I'm a woman who took in Scrappy because he was crying outside in the cold. You can imagine how I feel about helpless, hurting, women and children subjected to cruelty. That's all I'll say, the awful details are out there if you want them.
It is interesting looking at my cats. 4 of them, now. One abandoned and neglected, but the sweetest and most cuddly little boy you can imagine. 3 of them - tortured, basically. Cleo, I don't think, is ever going to come out of that place of trauma, fear, and pain. She just about had a breakdown today when I tried to give her flea medicine, a harmless nothing task that doesn't cause her any pain. I would have had to restrain her for 15 seconds to apply the vial to the back of her neck, but that was too much and she's still hiding almost a day later. It took her 5 years to get in my lap. For most intents, she is feral. I still love her and accept her where she is. But I have concluded she's never going to get over what was done to her. I know some of it; I don't want to know the rest but it must have been bad.
Spotty is very sensitive below his shoulders and bites me if I try to pet his butt. I wonder at times if that is due to an old injury. The vet wasn't worried about it. He is very leery of strangers but approaches me, gets in my lap, likes pets on his head and shoulders, sleeps with me at night. But everyone else is scary.

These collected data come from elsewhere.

(** The direct path: a rejection of [dispatch] reaches [onError], with
    the event, one turn later; nothing is left unhandled. *)
Lemma direct_path_reports tr clock now key area eventName payload T msg :
  let event := Tracker.build_event tr clock key area eventName payload in
  Tracker.queue tr = None →
  ConsentManager.isAllowed (Tracker.consentManager tr) event = true →
  settled (Dispatcher.dispatch (Tracker.dispatcher tr) event now) = At T (Rejected msg) →
  (Tracker.dispatchEvent tr clock now key area eventName payload).2 =
    log (Dispatcher.dispatch (Tracker.dispatcher tr) event now)
    ++ [(S T, OnError msg (Some event))] ∧
  List.filter is_UnhandledRejection
    (Tracker.dispatchEvent tr clock now key area eventName payload).2 = [].
Proof.
  intros event Hq Hallowed Hs. unfold Tracker.dispatchEvent.
  fold event. rewrite Hallowed, Hq. simpl. unfold Tracker.catch_onError. rewrite Hs.
  split; [reflexivity|].
  rewrite List.filter_app. simpl. rewrite app_nil_r.
  destruct (dispatch_log (Tracker.dispatcher tr) event now) as [->|(t & fe & _ & ->)];
    [reflexivity|].
  unfold send_log. induction (Dispatcher.adapters (Tracker.dispatcher tr)); [reflexivity|].
  simpl. assumption.
Qed.

(** C3.  The claim: a failure of a destination reaches [onError] on the
    batched path as it does on the direct path.  On the code it does
    not.  With one adapter whose [send] throws and the queue enabled, the
    rejection of [dispatchBatch] is an unhandled rejection when the flush
    comes from a push that reaches [maxSize] or from the interval timer,
    and it rejects the promise of [flush()]; [onError] is not called.
    The same adapter on the direct path has its error passed to
    [onError]. *)
Theorem batched_failure_bypasses_onError :
  let failing := adapter_with "ga4" (Throws "network down") in
  let message := Dispatcher.adapter_batch_error failing "network down" in
  let tracker queue :=
    (Tracker.createTracker
       (config_with (catalog_with_key "auth::login") [failing] queue) 0).1 in
  let event := mkEvent "auth::login" "auth" "login" ∅ 1000%Z ∅ in
  (* a push that reaches maxSize = 1 *)
  (∃ f, Tracker.method (tracker (Some (QueueConfig.mk (Some true) (Some 1%Z) (Some 0%Z))))
          "auth" "login" = Some f ∧
        (f None 1000%Z 0).2 =
          [(0, OnFlush [event]); (1, Send "ga4" event); (4, UnhandledRejection message)]) ∧
  (* the interval timer, and flush() *)
  (∃ f q, Tracker.method (tracker (Some (QueueConfig.mk (Some true) None None)))
            "auth" "login" = Some f ∧
          (f None 1000%Z 0).2 = [] ∧
          Tracker.queue (f None 1000%Z 0).1 = Some q ∧
          (EventQueue.tick q 5).2 =
            [(5, OnFlush [event]); (6, Send "ga4" event); (9, UnhandledRejection message)] ∧
          (Tracker.flush (f None 1000%Z 0).1 7).2 =
            {| settled := At 12 (Rejected message);
               log := [(7, OnFlush [event]); (8, Send "ga4" event)] |}) ∧
  (* the direct path *)
  (∃ f, Tracker.method (tracker None) "auth" "login" = Some f ∧
        (f None 1000%Z 0).2 =
          [(1, Send "ga4" event);
           (4, OnError (Dispatcher.adapter_error failing "network down") (Some event))]).
Proof.
  intros failing message tracker event. split; [|split].
  - eexists. split; reflexivity.
  - eexists. eexists. split; [reflexivity|]. split; [reflexivity|].
    split; [reflexivity|]. split; reflexivity.
  - eexists. split; reflexivity.
Qed.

I actually witnessed Biscuit's abuse. He, like Spotty, is very leery of strangers but loves to be pet everywhere by me. I can play with his belly fat, rub him all over, kiss him, etc. He is very cuddly with me, loves to get in my lap. But, as a rule, hides whenever anyone comes over.
I did my hair, that takes pretty much a whole day once a month and I decided to do that today. I just finished rinsing it out. My days off have been erratic and I would rather do it now and gain a couple weeks than have to do it on a "one day off" work period.
I made some chicken tonight. 2 chicken leg quarters (about 2 pounds), a cut up plantain, half a sweet potato, a cup of (100% juice) pineapple orange juice, and a half teaspoon of Kashmiri Chili powder. I'm going to add a little salt as well. I think it will be a nice change of pace. I want to try some other recipes as well.
Time to check my schedule. One of the managers called today (not mine, but a department I'm loaned to periodically) wanting my help and I told him "They scheduled me 4 days off in a row". He cut loose with a R rated version of "What are they doing?!" and I said "You'll need to talk to Coach".
I figure if my coworkers, Team Leads, and this other Team Lead pressure Coach I will get the elusive full time position and somewhat stable hours. Those working the night, turning around, coming in early the next day, shifts are brutal.